WHAT YOU WILL DO
When the line containing "1%nat := demo_node" is found in the data below, copy it and each line after it through the line containing "unfold ring_reachable, demo_ring.", exactly and with no others.
-- RECORDS TO USE follows --
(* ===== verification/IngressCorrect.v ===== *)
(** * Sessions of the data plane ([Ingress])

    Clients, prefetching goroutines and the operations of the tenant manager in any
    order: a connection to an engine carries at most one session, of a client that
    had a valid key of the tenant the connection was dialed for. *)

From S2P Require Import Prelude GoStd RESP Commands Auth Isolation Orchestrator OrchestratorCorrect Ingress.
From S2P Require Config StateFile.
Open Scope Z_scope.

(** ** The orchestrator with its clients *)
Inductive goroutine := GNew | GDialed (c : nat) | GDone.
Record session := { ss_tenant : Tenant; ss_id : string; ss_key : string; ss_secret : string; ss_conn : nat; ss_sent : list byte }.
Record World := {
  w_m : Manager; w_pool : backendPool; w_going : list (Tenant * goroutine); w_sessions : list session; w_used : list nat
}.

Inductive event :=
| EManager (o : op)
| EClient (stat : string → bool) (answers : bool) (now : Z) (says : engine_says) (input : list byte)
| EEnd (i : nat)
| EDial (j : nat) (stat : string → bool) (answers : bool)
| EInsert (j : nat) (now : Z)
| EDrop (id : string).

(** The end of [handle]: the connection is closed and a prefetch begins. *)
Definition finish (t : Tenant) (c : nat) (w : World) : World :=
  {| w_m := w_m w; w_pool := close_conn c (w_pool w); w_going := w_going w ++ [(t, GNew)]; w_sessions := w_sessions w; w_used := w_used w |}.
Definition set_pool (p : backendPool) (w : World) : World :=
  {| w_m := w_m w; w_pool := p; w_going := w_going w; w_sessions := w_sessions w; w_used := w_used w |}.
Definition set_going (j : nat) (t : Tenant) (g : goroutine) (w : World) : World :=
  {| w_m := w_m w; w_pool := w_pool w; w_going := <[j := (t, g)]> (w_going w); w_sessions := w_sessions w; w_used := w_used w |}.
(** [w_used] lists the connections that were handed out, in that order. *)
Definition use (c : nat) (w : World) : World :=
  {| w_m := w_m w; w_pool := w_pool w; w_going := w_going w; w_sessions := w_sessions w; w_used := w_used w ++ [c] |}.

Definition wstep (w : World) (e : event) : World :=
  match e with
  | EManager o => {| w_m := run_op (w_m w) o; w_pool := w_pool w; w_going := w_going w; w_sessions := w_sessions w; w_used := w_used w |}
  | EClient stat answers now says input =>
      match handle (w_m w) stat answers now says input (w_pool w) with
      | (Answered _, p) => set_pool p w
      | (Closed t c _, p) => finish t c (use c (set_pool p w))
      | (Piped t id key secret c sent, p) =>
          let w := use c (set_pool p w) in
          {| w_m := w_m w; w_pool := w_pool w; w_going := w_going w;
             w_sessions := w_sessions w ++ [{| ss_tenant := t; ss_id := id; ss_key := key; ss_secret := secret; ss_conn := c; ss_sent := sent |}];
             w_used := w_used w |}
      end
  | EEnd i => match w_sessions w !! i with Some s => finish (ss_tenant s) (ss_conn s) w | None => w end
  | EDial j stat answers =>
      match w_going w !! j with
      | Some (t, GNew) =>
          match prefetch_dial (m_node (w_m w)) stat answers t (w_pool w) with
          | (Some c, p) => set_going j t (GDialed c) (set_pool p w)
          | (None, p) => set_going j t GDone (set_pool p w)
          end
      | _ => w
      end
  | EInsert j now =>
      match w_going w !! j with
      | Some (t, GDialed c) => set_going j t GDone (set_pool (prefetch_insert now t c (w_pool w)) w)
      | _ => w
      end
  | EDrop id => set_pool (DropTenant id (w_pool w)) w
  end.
-- RECORDS TO USE concluded --
-- RECORDS TO USE follows --
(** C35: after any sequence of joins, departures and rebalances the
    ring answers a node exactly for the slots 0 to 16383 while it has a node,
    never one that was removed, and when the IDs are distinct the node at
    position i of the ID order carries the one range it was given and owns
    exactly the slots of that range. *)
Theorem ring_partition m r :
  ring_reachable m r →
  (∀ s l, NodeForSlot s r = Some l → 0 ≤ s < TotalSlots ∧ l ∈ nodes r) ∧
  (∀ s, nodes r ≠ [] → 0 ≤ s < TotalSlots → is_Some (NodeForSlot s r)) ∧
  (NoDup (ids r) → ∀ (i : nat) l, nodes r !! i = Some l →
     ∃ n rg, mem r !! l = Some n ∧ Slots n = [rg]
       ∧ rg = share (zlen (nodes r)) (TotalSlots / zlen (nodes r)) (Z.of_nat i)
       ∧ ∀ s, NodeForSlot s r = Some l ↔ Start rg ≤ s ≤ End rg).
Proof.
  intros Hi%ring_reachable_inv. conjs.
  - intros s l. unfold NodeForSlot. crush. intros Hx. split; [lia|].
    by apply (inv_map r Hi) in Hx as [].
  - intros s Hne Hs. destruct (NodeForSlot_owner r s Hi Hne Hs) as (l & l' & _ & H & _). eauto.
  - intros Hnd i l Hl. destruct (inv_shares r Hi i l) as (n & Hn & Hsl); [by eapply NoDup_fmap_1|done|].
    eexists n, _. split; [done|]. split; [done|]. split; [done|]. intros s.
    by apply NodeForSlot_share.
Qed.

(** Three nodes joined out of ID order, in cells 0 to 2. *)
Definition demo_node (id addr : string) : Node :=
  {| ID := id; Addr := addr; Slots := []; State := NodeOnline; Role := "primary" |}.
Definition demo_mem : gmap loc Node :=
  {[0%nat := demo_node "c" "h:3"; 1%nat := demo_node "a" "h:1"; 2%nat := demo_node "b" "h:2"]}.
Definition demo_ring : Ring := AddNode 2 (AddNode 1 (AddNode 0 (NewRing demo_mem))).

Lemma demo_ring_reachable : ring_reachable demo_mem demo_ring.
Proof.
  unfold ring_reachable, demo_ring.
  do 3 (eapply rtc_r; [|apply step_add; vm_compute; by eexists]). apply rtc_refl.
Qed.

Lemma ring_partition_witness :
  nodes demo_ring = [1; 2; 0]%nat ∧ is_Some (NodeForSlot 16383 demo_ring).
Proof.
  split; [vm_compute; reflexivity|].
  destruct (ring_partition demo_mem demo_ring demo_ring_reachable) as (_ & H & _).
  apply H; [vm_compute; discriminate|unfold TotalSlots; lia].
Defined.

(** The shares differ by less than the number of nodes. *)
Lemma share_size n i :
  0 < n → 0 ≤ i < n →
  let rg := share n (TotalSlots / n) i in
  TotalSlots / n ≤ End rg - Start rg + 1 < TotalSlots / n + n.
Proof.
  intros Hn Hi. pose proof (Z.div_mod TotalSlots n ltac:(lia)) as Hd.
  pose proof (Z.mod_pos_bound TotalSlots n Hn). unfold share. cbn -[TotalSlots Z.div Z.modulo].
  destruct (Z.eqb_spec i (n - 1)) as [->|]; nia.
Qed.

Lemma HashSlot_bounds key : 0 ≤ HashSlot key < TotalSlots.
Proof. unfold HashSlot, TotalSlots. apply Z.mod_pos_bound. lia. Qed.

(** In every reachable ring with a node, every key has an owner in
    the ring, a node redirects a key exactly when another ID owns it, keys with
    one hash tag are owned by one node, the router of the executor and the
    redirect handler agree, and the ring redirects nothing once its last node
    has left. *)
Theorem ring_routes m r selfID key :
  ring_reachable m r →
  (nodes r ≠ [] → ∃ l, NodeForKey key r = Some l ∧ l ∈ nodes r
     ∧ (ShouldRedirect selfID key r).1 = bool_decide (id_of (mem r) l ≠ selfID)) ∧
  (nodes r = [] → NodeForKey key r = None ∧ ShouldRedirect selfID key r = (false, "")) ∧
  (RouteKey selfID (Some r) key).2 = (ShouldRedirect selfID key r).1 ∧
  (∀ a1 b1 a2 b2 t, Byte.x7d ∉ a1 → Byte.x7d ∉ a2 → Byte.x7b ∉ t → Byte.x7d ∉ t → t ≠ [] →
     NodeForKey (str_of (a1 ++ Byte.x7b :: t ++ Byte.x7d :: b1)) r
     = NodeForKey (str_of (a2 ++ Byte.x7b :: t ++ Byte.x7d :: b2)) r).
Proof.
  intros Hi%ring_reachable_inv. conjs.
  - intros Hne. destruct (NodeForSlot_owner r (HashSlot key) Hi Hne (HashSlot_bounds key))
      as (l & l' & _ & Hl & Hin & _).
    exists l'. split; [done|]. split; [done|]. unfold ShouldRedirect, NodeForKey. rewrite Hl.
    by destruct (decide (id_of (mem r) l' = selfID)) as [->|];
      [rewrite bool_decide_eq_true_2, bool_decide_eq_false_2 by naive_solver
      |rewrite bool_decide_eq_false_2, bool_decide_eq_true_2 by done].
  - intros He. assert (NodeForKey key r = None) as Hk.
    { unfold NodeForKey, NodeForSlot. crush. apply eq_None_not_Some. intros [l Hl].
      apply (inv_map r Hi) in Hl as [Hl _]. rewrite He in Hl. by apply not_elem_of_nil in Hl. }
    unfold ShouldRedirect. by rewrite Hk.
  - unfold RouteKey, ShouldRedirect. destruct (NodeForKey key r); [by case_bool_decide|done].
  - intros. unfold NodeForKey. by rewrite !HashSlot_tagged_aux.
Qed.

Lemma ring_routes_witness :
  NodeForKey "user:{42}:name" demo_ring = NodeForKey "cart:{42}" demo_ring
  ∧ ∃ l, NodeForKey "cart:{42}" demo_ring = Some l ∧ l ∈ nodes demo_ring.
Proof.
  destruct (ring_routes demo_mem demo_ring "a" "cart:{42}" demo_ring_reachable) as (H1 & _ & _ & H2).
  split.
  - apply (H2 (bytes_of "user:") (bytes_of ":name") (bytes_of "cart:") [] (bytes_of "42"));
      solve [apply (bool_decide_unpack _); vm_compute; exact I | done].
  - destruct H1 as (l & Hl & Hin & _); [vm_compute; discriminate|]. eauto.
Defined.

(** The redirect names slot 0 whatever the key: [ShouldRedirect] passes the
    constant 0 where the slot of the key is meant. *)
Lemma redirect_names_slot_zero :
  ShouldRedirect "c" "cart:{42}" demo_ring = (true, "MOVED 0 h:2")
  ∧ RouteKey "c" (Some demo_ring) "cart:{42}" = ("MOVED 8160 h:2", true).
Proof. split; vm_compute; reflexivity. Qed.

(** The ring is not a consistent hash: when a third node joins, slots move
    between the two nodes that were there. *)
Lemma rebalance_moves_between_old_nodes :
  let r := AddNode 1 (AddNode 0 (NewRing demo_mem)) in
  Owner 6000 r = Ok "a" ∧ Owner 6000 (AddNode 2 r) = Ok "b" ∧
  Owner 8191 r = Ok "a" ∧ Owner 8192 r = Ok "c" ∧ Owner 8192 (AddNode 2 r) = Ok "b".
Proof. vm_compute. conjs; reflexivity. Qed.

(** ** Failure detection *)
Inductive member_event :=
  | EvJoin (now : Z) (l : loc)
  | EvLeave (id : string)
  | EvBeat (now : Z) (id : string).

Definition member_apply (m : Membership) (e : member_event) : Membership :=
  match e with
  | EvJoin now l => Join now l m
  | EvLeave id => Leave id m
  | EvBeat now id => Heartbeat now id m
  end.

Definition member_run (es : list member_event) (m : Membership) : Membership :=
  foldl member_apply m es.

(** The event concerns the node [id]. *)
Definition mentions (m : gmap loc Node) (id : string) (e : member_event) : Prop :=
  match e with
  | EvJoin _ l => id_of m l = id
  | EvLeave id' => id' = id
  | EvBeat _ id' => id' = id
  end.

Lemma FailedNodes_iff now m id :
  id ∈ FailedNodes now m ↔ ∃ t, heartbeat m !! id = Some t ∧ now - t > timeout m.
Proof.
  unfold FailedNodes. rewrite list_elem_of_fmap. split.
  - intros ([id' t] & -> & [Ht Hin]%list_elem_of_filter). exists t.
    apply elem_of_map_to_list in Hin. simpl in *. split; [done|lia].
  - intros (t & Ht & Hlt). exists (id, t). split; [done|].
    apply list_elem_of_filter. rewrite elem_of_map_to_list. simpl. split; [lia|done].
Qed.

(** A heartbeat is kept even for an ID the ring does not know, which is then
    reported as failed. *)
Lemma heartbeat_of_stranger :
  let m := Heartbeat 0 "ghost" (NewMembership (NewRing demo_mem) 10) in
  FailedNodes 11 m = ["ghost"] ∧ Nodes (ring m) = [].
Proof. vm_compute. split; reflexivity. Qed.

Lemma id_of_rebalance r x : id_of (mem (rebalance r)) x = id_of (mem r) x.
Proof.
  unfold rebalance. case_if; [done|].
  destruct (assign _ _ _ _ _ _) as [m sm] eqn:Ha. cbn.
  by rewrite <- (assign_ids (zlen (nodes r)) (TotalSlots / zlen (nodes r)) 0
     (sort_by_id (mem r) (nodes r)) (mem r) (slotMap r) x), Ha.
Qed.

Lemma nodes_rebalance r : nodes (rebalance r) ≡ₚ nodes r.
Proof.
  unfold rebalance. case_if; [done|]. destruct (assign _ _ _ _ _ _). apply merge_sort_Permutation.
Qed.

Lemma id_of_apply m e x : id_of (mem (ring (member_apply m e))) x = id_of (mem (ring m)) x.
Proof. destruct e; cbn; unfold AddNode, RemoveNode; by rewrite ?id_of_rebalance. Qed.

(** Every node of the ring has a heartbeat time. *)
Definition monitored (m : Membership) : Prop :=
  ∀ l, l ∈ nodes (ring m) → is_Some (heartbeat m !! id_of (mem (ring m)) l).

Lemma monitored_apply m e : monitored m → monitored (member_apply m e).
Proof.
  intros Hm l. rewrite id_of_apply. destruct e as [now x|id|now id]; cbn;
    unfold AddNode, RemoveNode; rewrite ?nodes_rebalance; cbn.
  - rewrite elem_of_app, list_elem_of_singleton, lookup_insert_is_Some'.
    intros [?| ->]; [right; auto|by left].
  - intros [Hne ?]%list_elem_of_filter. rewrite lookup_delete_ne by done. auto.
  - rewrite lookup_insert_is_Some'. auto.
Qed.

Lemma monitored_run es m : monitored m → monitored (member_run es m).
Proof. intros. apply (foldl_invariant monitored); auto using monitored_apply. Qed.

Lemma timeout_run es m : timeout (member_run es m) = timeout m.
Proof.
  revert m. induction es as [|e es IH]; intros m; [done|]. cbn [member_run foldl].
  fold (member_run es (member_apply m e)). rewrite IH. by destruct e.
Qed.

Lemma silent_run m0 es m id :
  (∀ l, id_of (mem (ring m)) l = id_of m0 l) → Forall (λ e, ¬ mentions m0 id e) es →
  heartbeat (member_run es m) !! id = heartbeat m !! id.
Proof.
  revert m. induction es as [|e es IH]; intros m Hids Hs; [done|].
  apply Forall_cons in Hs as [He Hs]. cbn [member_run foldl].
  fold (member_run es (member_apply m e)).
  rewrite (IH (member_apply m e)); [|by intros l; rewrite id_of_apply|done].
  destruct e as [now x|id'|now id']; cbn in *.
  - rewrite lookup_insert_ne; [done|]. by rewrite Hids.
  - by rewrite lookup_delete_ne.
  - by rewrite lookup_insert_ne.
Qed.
-- RECORDS TO USE concluded --
ANSWER FOR THE TASK
  {[0%nat := demo_node "c" "h:3"; 1%nat := demo_node "a" "h:1"; 2%nat := demo_node "b" "h:2"]}.
Definition demo_ring : Ring := AddNode 2 (AddNode 1 (AddNode 0 (NewRing demo_mem))).

Lemma demo_ring_reachable : ring_reachable demo_mem demo_ring.
Proof.
  unfold ring_reachable, demo_ring.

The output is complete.